Mam także komputer, na którym te notki skrobie i co prawda ma on 2 lata dopiero- ale to tylko dlatego, że poprzedni laptop nam się popsuł i nie mielibyśmy łączności ze światem. A więc sytuacja zmusiła nas do wymiany niesprawnego sprzętu na nowy. A mój telefon komórkowy ma już 3,5 roku... Tak, tak jest dotykowy ale i grubocalowy:) I wiecie co- mi to wcale nie przeszkadza. Dopóki działa i spełnia swoje funkcje jest ok.
A Ty za czym gonisz? Czego pragniesz? Czy jesteś zadowolony z tego co masz? Czy ciągle chcesz więcej i więcej...
Ten świat próbuje nam "wciskać" różne rzeczy i coraz to lepsze modele samochodów, komputerów, telefonów, aparatów, urządzeń kuchennych itd. Ale czy tego wszystkiego "z najnowszej półki" potrzebujemy... Warto o tym pomyśleć. Ja tam stawiam na umiar i rozsądek. Jeśli czegoś potrzebuje, coś mi się popsuje to warto dokonać zakupu, ale nie gonić za tym w nieskończoność. Nie dać się wkręcić w biznes reklamowy- czyli MUST HAVE.
Chociaż powiem Wam, że jest jedno must have, które powinniśmy mieć...
Boga w naszym sercu i życiu na 1 miejscu!

Powrót...

Dawno mnie już tu nie było i chyba Wam się trochę smutno zrobiło.
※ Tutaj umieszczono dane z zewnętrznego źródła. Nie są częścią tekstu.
(** * Crawl-and-analyze pipeline: a shallow embedding

  The development follows the Python sources
  [src/crawler/element_parser.py], [src/crawler/enhanced_analyzer.py],
  [src/crawler/selenium_crawler.py], [src/utils/config.py] and the depth
  option of [scripts/run_crawler.py].  Python dictionaries are [gmap]s, the
  visited set is a [gset], Python integers are [Z].  A Python string is
  the [string] of its code points, for text whose code points are below
  256 (Latin-1): [len] is [String.length], and [lower], [strip] and
  [split] act as Python's do on that range.  Selenium, the browser and
  the web are collaborators: they appear as plain data
  ([Selenium.WebElement], [Selenium.Page]) and as the oracle
  [Selenium.Web], over which the properties are quantified; so is
  [urllib.parse.urlparse], whose answers differ between Python versions
  ([UrlLib.Parser]). *)

From Stdlib Require Import ZArith String Ascii List Bool Lia DecimalString Sorted.
From stdpp Require Import base option strings gmap list.

Local Open Scope string_scope.
Local Open Scope Z_scope.

(** ** Python string operations used by the sources *)
Module PyStr.

(** The code points below 256 that [str.lower] changes: A to Z, and the
    capital letters from U+00C0 to U+00DE without the sign U+00D7. *)
Definition is_upper (c : ascii) : bool :=
  let n := nat_of_ascii c in
  (((65 <=? n) && (n <=? 90))
   || ((192 <=? n) && (n <=? 222) && negb (n =? 215)))%nat.

Definition lower_char (c : ascii) : ascii :=
  if is_upper c then ascii_of_nat (nat_of_ascii c + 32) else c.
(** ** [pkg/snmp]: security model, response engines, factory, manager *)

Module snmp.
Import gosnmp.

(** *** The community security model (v1/v2c) *)

Record CommunitySecurityModel : Type := mkCommunityModel {
  readCommunity : string;
  readWriteCommunity : string
}.

Definition NewCommunitySecurityModel (rc rwc : string) : CommunitySecurityModel :=
  {| readCommunity := rc; readWriteCommunity := rwc |}.

Definition String_eqb (a b : string) : bool := bool_decide (a = b).

(** [Authenticate] returns the error, [None] for nil. The packet is a
    pointer: [None] is the nil packet. *)
Definition Authenticate (m : CommunitySecurityModel) (packet : option SnmpPacket)
  : option error :=
  match packet with
  | None => Some ErrNilRequest
  | Some packet =>
      if String_eqb (Community packet) "" then Some ErrEmptyCommunity
      else
        let t := PDUType_ packet in
        if (t =? GetRequest) || (t =? GetNextRequest) || (t =? GetBulkRequest) then
          if negb (String_eqb (Community packet) (readCommunity m))
             && negb (String_eqb (Community packet) (readWriteCommunity m))
          then Some ErrInvalidCommunity else None
        else if t =? SetRequest then
          if negb (String_eqb (Community packet) (readWriteCommunity m))
          then Some ErrInvalidCommunity else None
        else if t =? InformRequest then None
        else if t =? Trap then
          if negb (Version packet =? Version1) then Some ErrVersionMissMatch else None
        else if t =? SNMPv2Trap then
          if negb (Version packet =? Version2c) then Some ErrVersionMissMatch else None
        else Some ErrUnsupportedPDUType
  end.
(** * Verification of the search core of rohini-lookup (src/server.py)

    Python strings are sequences of code points, modelled as [list Z].
    The parts of the Python runtime the code relies on (the Unicode
    Character Database behind [unicodedata] and [str.lower],
    [str.isalpha] and [str.isdigit]; the [re] engine behind pandas'
    [str.contains]) are parameters of the model: the general theorems
    hold for every table and engine, and concrete fragments of them are
    given further down to evaluate the code on explicit inputs. *)

From Stdlib Require Import ZArith QArith List Bool Sorting.Sorted Strings.String Strings.Ascii.
From Stdlib Require Import Qfield Lqa.
From stdpp Require Import base gmap strings.
Import ListNotations.
Open Scope Z_scope.

Abbreviation pystr := (list Z).

(** ASCII literal to code points. *)
Definition ustr (s : string) : pystr :=
  List.map (fun a => Z.of_nat (nat_of_ascii a)) (list_ascii_of_string s).

(** ** The Unicode Character Database, as far as the code uses it *)
Record ucd := {
  u_decomp : Z -> list Z;           (* full compatibility decomposition *)
  u_ccc : Z -> Z;                   (* canonical combining class *)
  u_is_mn : Z -> bool;              (* general category = Mn *)
  u_lowmap : Z -> list Z;           (* full lowercase mapping *)
  u_is_cased : Z -> bool;
  u_is_case_ignorable : Z -> bool;
  u_isalpha : Z -> bool;            (* str.isalpha on one code point *)
  u_isdigit : Z -> bool             (* str.isdigit on one code point *)
}.

(** [Py_UNICODE_ISSPACE]: the characters [str.strip()] removes. *)
Definition py_isspace (c : Z) : bool :=
  ((9 <=? c) && (c <=? 13)) || ((28 <=? c) && (c <=? 32)) ||
  (c =? 133) || (c =? 160) || (c =? 5760) ||
  ((8192 <=? c) && (c <=? 8202)) || (c =? 8232) || (c =? 8233) ||
  (c =? 8239) || (c =? 8287) || (c =? 12288).

Fixpoint lstrip (s : pystr) : pystr :=
  match s with
  | [] => []
  | c :: r => if py_isspace c then lstrip r else s
  end.

(** [str.strip()] *)
Definition py_strip (s : pystr) : pystr := rev (lstrip (rev (lstrip s))).

Section Unicode.
Variable U : ucd.

(** [str.lower()]: the full lowercase mapping of every code point, except
    U+03A3 which becomes U+03C2 in the Final_Sigma context
    ([handle_capital_sigma] in CPython); [pre] is the reversed prefix. *)
Fixpoint sigma_before (pre : list Z) : bool :=
  match pre with
  | [] => false
  | c :: r => if u_is_case_ignorable U c then sigma_before r else u_is_cased U c
  end.

Fixpoint sigma_after (post : list Z) : bool :=
  match post with
  | [] => true
  | c :: r => if u_is_case_ignorable U c then sigma_after r else negb (u_is_cased U c)
  end.

Fixpoint lower_go (pre : list Z) (s : pystr) : pystr :=
  match s with
  | [] => []
  | c :: r =>
      (if c =? 931 then [if sigma_before pre && sigma_after r then 962 else 963]
       else u_lowmap U c) ++ lower_go (c :: pre) r
  end.

Definition py_lower (s : pystr) : pystr := lower_go [] s.

(** Canonical ordering: every maximal run of code points of non-zero
    combining class is sorted stably by combining class. *)
Fixpoint insert_ccc (c : Z) (run : list Z) : list Z :=
  match run with
  | [] => [c]
  | x :: r => if u_ccc U c <? u_ccc U x then c :: x :: r else x :: insert_ccc c r
  end.

Definition sort_run (run : list Z) : list Z :=
  fold_left (fun acc c => insert_ccc c acc) run [].

Fixpoint canon_go (run : list Z) (s : list Z) : list Z :=
  match s with
  | [] => sort_run run
  | c :: r =>
      if u_ccc U c =? 0 then sort_run run ++ c :: canon_go [] r
      else canon_go (run ++ [c]) r
  end.

(** [unicodedata.normalize("NFKD", text)] *)
Definition nfkd (s : pystr) : pystr := canon_go [] (flat_map (u_decomp U) s).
Więc się pojawiam na nowo- w wakacyjnym klimacie.
Odpoczywam, szykuje nową prezentacje, zajmuje się domem (czytaj sprzątam, piorę, zmywam, gotuje, prasuje) czyli robię masę relaksujących czynności:)
Tyle rzeczy się wydarzyło, że nie wiem o czym napisać...
Wakacji jest już półmetek, szykuje wyprawkę szkolno- przedszkolną. Zażywałam promieni słonecznych w niewielkim wymiarze, gdyż raczej chłodno jest niż ciepło- jak dla zmarźlucha jakim jestem:)

wtorek, 16 czerwca 2015

Ciepło- zimno

Ostatnio pogoda płata nam figle. I zamiast pełni lata- raz ubieram krótki rękaw, a raz kurtkę czy bluzę jeansową by wyjść na dwór. Dzięki Bogu czuje się lepiej, jeszcze trochę kataru mi zostało, ale to już mam nadzieję, że będzie koniec.
Wielkimi krokami zbliża się także koniec roku szkolnego. Będzie można pospać dłużej:)
A to myślę, że dobra wiadomość dla większości dzieciaków.

środa, 10 czerwca 2015

Chorowanie jest do bani

Gdy nos boli i jest mocno czerwony, to wiem, że jest to sygnał nieustającego kataru. Męczy mnie strasznie, czuje się słabo, a mamy czerwiec. Chorowanie w lecie... ehh:(
Zamiast cieszyć się lepszą pogodą za oknem ja tkwię w fotelu, łóżku ze stertą chusteczek do nosa.
Jednak mam nadzieję, że wrócę do zdrowia, razem z chłopakami.